Mr Scalise - who was elected to the House Republican leadership team after Majority Leader Eric Cantor was upset by a little known primary challenger - was supposed to be a way to bring more right-wing members of Congress into the fold.

The Louisiana Republican, as the former chair of a conservative congressional policy , had strong right-wing bona fides. The reaction of grass-roots conservatives to this controversy, however, shows that the efforts may have been in vain.

Mr Scalise, for instance, sided with the Republican leadership in supporting a major budget bill - the so-called "cromnibus" - that many conservatives viewed as packed with wasteful spending.

"Well he seemed like another Boehner stooge so far," one anonymous Republican congressional staffer told Breitbart's Matthew Boyle.

Boyle goes on to say that many grass-roots conservatives have been angered by the party establishment's contention that Tea Party candidates shouldn't win Republican primary battles because they are less electable.

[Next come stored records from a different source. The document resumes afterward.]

(* ===== verification/Service.v ===== *)
(** * The driver's process: server.go, identityserver.go, Run of lvm.go, main.go

    The endpoint the gRPC server listens on, the identity service, and how the
    process is put together from its flags. *)
From S2P Require Import Prelude GoStrings Errors Objects Effects Config Json Lvm Node Controller.

(** ** The endpoint *)

(** The first occurrence of a separator. *)
Fixpoint cut (sep s : string) : option (string * string) :=
  match strip_prefix sep s with
  | Some r => Some ("", r)
  | None => match s with
            | EmptyString => None
            | String a s' => match cut sep s' with Some (x, y) => Some (String a x, y) | None => None end
            end
  end.

(** [strings.SplitN(s, sep, 2)] *)
Definition split_two (sep s : string) : list string :=
  match cut sep s with Some (x, y) => [x; y] | None => [s] end.

(** [None]: the index [s\[1\]] is out of range and the process panics. *)
Definition parseEndpoint (ep : string) : option (result error (string * string)) :=
  let invalid := Err (Errorf "invalid endpoint: %v" [AStr ep]) in
  if has_prefix (to_lower ep) "unix://" || has_prefix (to_lower ep) "tcp://" then
    match split_two "://" ep with
    | s0 :: s1 :: _ => Some (if negb (s1 =s "") then Ok (s0, s1) else invalid)
    | _ => None
    end
  else Some invalid.

(** [serve] up to the call of [net.Listen]: the network and address it is given; an
    error ends the process. *)
Definition serve (endpoint : string) : prog (option (result error (string * string))) :=
  match parseEndpoint endpoint with
  | None => Ret None
  | Some (Err e) => Ret (Some (Err e))
  | Some (Ok (proto, addr)) =>
      if proto =s "unix" then
        let addr := "/" +:+ addr in
        let* err := call (Remove addr) in
        match err with
        | Some e => if negb (ext_os_not_exist e) then
                      Ret (Some (Err (Errorf "Failed to remove %s, error: %s" [AStr addr; AErr (Ext e)])))
                    else Ret (Some (Ok (proto, addr)))
        | None => Ret (Some (Ok (proto, addr)))
        end
      else Ret (Some (Ok (proto, addr)))
  end.

(** ** The identity service *)

Record identityServer := { ids_name : string; ids_version : string }.

Definition newIdentityServer (name version : string) : identityServer :=
  {| ids_name := name; ids_version := version |}.

(** The answer is the name and the vendor version. *)
Definition GetPluginInfo (ids : identityServer) : result error (string * string) :=
  reject (ids_name ids =s "") with Status Unavailable "Driver name not configured" [];
  reject (ids_version ids =s "") with Status Unavailable "Driver is missing version" [];
  Ok (ids_name ids, ids_version ids).

Definition Probe : unit := tt.

(** [PluginCapability_Service_Type] *)
Definition CONTROLLER_SERVICE : Z := 1.
Definition VOLUME_ACCESSIBILITY_CONSTRAINTS : Z := 2.
Definition GetPluginCapabilities : list Z := [CONTROLLER_SERVICE; VOLUME_ACCESSIBILITY_CONSTRAINTS].

(** ** The process *)

(** What [Run] gives to [start]. *)
Record services := {
  run_endpoint : string; run_ids : identityServer; run_ns : nodeServer; run_cs : controllerServer }.

(** [Run] up to [start]; [clients]: the error of making the Kubernetes clients, if any. *)
Definition Run (T : timeouts) (clients : option ext_error) (lvm : Lvm) : prog (result error services) :=
  let ids := newIdentityServer (name lvm) (version lvm) in
  let*! ns := newNodeServer T (nodeID lvm) (maxVolumesPerNode lvm) in
  let? cs := newControllerServer clients (nodeID lvm) (hostWritePath lvm) (namespace lvm)
               (provisionerImage lvm) (pullPolicy lvm) (helperConfig lvm) in
  Ret (Ok {| run_endpoint := endpoint lvm; run_ids := ids; run_ns := ns; run_cs := cs |}).

(** The flags of main.go with their defaults. *)
Record flags := {
  f_endpoint : string; f_hostWritePath : string; f_driverName : string; f_nodeID : string;
  f_maxVolumesPerNode : Z; f_namespace : string; f_provisionerImage : string; f_pullPolicy : string;
  f_helperCommandTimeout : Z; f_helperPodTimeout : Z; f_thinPoolCreateTimeout : Z;
  f_thinPoolHelperPodTimeout : Z; f_maxActiveHelpers : Z }.

Definition default_flags : flags := {|
  f_endpoint := "unix://tmp/csi.sock"; f_hostWritePath := "/etc/lvm";
  f_driverName := "harvester-csi-driver-lvm"; f_nodeID := ""; f_maxVolumesPerNode := 0;
  f_namespace := "csi-lvm"; f_provisionerImage := "metalstack/csi-lvmplugin-provisioner";
  f_pullPolicy := "ifnotpresent"; f_helperCommandTimeout := DefaultHelperCommandTimeout;
  f_helperPodTimeout := DefaultHelperPodTimeout;
  f_thinPoolCreateTimeout := DefaultThinPoolCreateTimeout;
  f_thinPoolHelperPodTimeout := DefaultThinPoolPodTimeout;
  f_maxActiveHelpers := DefaultMaxActiveHelpers |}.

(** [helperConfig] of [handle]. *)
Definition flags_config (f : flags) : HelperConfig := {|
  CommandTimeout := f_helperCommandTimeout f; PodTimeout := f_helperPodTimeout f;
  ThinPoolCreateTimeout := f_thinPoolCreateTimeout f;
  ThinPoolPodTimeout := f_thinPoolHelperPodTimeout f; MaxActive := f_maxActiveHelpers f |}.

(** [handle] of main.go: the error printed before [os.Exit(1)], or the running services.
    [version] is the variable that the build sets. *)
Definition handle (T : timeouts) (clients : option ext_error) (vendorVersion version : string) (f : flags) :
    prog (result error services) :=
  let? driver := fst (NewLvmDriver vendorVersion (f_driverName f) (f_nodeID f) (f_endpoint f)
                        (f_hostWritePath f) (f_maxVolumesPerNode f) version (f_namespace f)
                        (f_provisionerImage f) (f_pullPolicy f) [WithHelperConfig (flags_config f)]) in
  Run T clients driver.

(** ** Lower case and the separator *)

Lemma has_prefix_spec s p : has_prefix s p = true <-> exists r, s = p +:+ r.
Proof.
  unfold has_prefix. split.
  - destruct (strip_prefix p s) as [r|] eqn:E; [|done]. apply strip_prefix_spec in E. eauto.
  - intros [r ->]. by rewrite strip_prefix_app.
Qed.

Lemma has_prefix_more s t p : has_prefix s p = true -> has_prefix (s +:+ t) p = true.
Proof.
  rewrite !has_prefix_spec. intros [r ->]. exists (r +:+ t). apply string_app_assoc.
Qed.

(** The three forms of the head of a string. *)
Lemma to_lower_cases a s :
  (exists r, String a s = bytes [196; 176] +:+ r) \/
  (exists r, String a s = bytes [226; 132; 170] +:+ r) \/
  (has_prefix (String a s) (bytes [196; 176]) = false /\
   has_prefix (String a s) (bytes [226; 132; 170]) = false).
Proof.
  destruct (has_prefix (String a s) (bytes [196; 176])) eqn:H1; [left; by apply has_prefix_spec|].
  destruct (has_prefix (String a s) (bytes [226; 132; 170])) eqn:H2; [right; left; by apply has_prefix_spec|].
  auto.
Qed.

Lemma to_lower_byte a s :
  has_prefix (String a s) (bytes [196; 176]) = false ->
  has_prefix (String a s) (bytes [226; 132; 170]) = false ->
  to_lower (String a s) = String (lower_byte a) (to_lower s).
Proof. intros H1 H2. unfold to_lower. cbn [to_lower_from]. by rewrite H1, H2. Qed.

Lemma to_lower_split a s t : to_lower s = a +:+ t ->
  exists s1 s2, s = s1 +:+ s2 /\ to_lower s1 = a /\ to_lower s2 = t.
Proof.
  revert s. induction a as [|b a IH]; intros s; [cbn; intros <-; by exists "", s|].
  destruct s as [|c s]; [done|].
  destruct (to_lower_cases c s) as [[r ->]|[[r ->]|[H1 H2]]].
  - intros [= <- (s1 & s2 & -> & <- & <-)%IH]. by exists (bytes [196; 176] +:+ s1), s2.
  - intros [= <- (s1 & s2 & -> & <- & <-)%IH]. by exists (bytes [226; 132; 170] +:+ s1), s2.
  - rewrite to_lower_byte by done. intros [= <- (s1 & s2 & -> & <- & <-)%IH].
    exists (String c s1), s2. split_and!; [done| |done].
    apply to_lower_byte; apply not_true_is_false; intros Hp;
      apply (has_prefix_more _ s2) in Hp; cbn [String.append] in Hp; congruence.
Qed.

(** A byte that is no letter is the lower case of itself only. *)
Definition separator (b : ascii) : Prop := b = ":"%char \/ b = "/"%char.

Lemma lower_byte_separator a b : separator b -> lower_byte a = b -> a = b.
Proof.
  intros Hb E. destruct a as [[] [] [] [] [] [] [] []]; vm_compute in E; destruct Hb; subst b; try discriminate; done.
Qed.

Lemma to_lower_separator s b t : separator b -> to_lower s = String b t ->
  exists s', s = String b s' /\ to_lower s' = t.
Proof.
  intros Hb. destruct s as [|c s]; [done|].
  destruct (to_lower_cases c s) as [[r ->]|[[r ->]|[H1 H2]]].
  1-2: intros [= <- _]; by destruct Hb.
  rewrite to_lower_byte by done. intros [= E <-]. apply lower_byte_separator in E as ->; eauto.
Qed.

Lemma to_lower_keeps_colon s : has_byte ":" s = true -> has_byte ":" (to_lower s) = true.
Proof.
  remember (String.length s) as n eqn:Hn. revert s Hn.
  induction n as [n IH] using lt_wf_ind. intros [|c s] ->; [done|].
  destruct (to_lower_cases c s) as [[r Hr]|[[r Hr]|[H1 H2]]].
  - rewrite Hr. change (to_lower (bytes [196; 176] +:+ r)) with (String "i" (to_lower r)).
    intros Hb. apply (IH (String.length r)); [|done|exact Hb].
    apply (f_equal String.length) in Hr. rewrite Hr. cbn. lia.
  - rewrite Hr. change (to_lower (bytes [226; 132; 170] +:+ r)) with (String "k" (to_lower r)).
    intros Hb. apply (IH (String.length r)); [|done|exact Hb].
    apply (f_equal String.length) in Hr. rewrite Hr. cbn. lia.
  - rewrite to_lower_byte by done. cbn [has_byte]. intros [Hc|Hs]%orb_true_iff.
    + apply Ascii.eqb_eq in Hc as ->. done.
    + apply orb_true_iff. right. apply (IH (String.length s)); [cbn; lia|done|done].
Qed.

Lemma cut_first p r : has_byte ":" p = false -> cut "://" (p +:+ "://" +:+ r) = Some (p, r).
Proof.
  induction p as [|a p IH]; [done|]. cbn [has_byte]. intros [Ha Hp]%orb_false_iff.
  change (cut "://" (String a p +:+ "://" +:+ r)) with
    (match (if Ascii.eqb ":" a then strip_prefix "//" (p +:+ "://" +:+ r) else None) with
     | Some r => Some ("", r)
     | None => match cut "://" (p +:+ "://" +:+ r) with Some (x, y) => Some (String a x, y) | None => None end
     end).
  rewrite Ascii.eqb_sym, Ha. by rewrite IH.
Qed.

Definition known_network (proto : string) : Prop := to_lower proto = "unix" \/ to_lower proto = "tcp".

"All that talk from GOP establishment figures about vetting GOP candidates could come back to bite them in a big way as the repercussions for Scalise's actions sort themselves out," he writes. "This scandal gives conservatives a major weapon against the Chamber of Commerce wing of the party should that talking point come out again."

Conservative commentator Erick Erickson of Red State says the controversy reflects poorly on Mr Boehner and his leadership team.

"My problem with Steve Scalise is judgement," he writes on Red State. "He, like much of the Republican leadership, is so focused on putting electability over principle that it trips up his judgement. And this situation with Duke is another example of that."

If the Republican leadership held itself to the same standards as it does Tea Party candidates, he concludes, Mr Scalise "would be boxing up his office today".

It's enough to have some conservatives fantasising about a right-wing coup in the House and a clean sweep of the party's leadership.

Conservative Louisiana commentator Ellen L Carmichael cautions, however, that Mr Scalise is about as conservative as any House leadership candidate is going to get.

"Be smart about this," she tweets.

At this point, the general consensus is that Mr Scalise will survive the controversy - as long as no new revelations of ties to white supremacists are unearthed. As Vox's Ezra Klein points out, however, there is now a crowd of national political reporters digging into the story, looking for the next piece of incriminating evidence. If they find more, the congressman's career could be at risk.

It's enough for some conservatives to wonder whether salvaging Mr Scalise's political career is a "hill we want to die on for the next three months", in the words of Breitbart's John Nolte.

In January Republicans are going to take control of both houses of Congress and attempt to steer the US on a more conservative course. If this story lingers, Mr Scalise may prove to be an unwanted distraction from their agenda.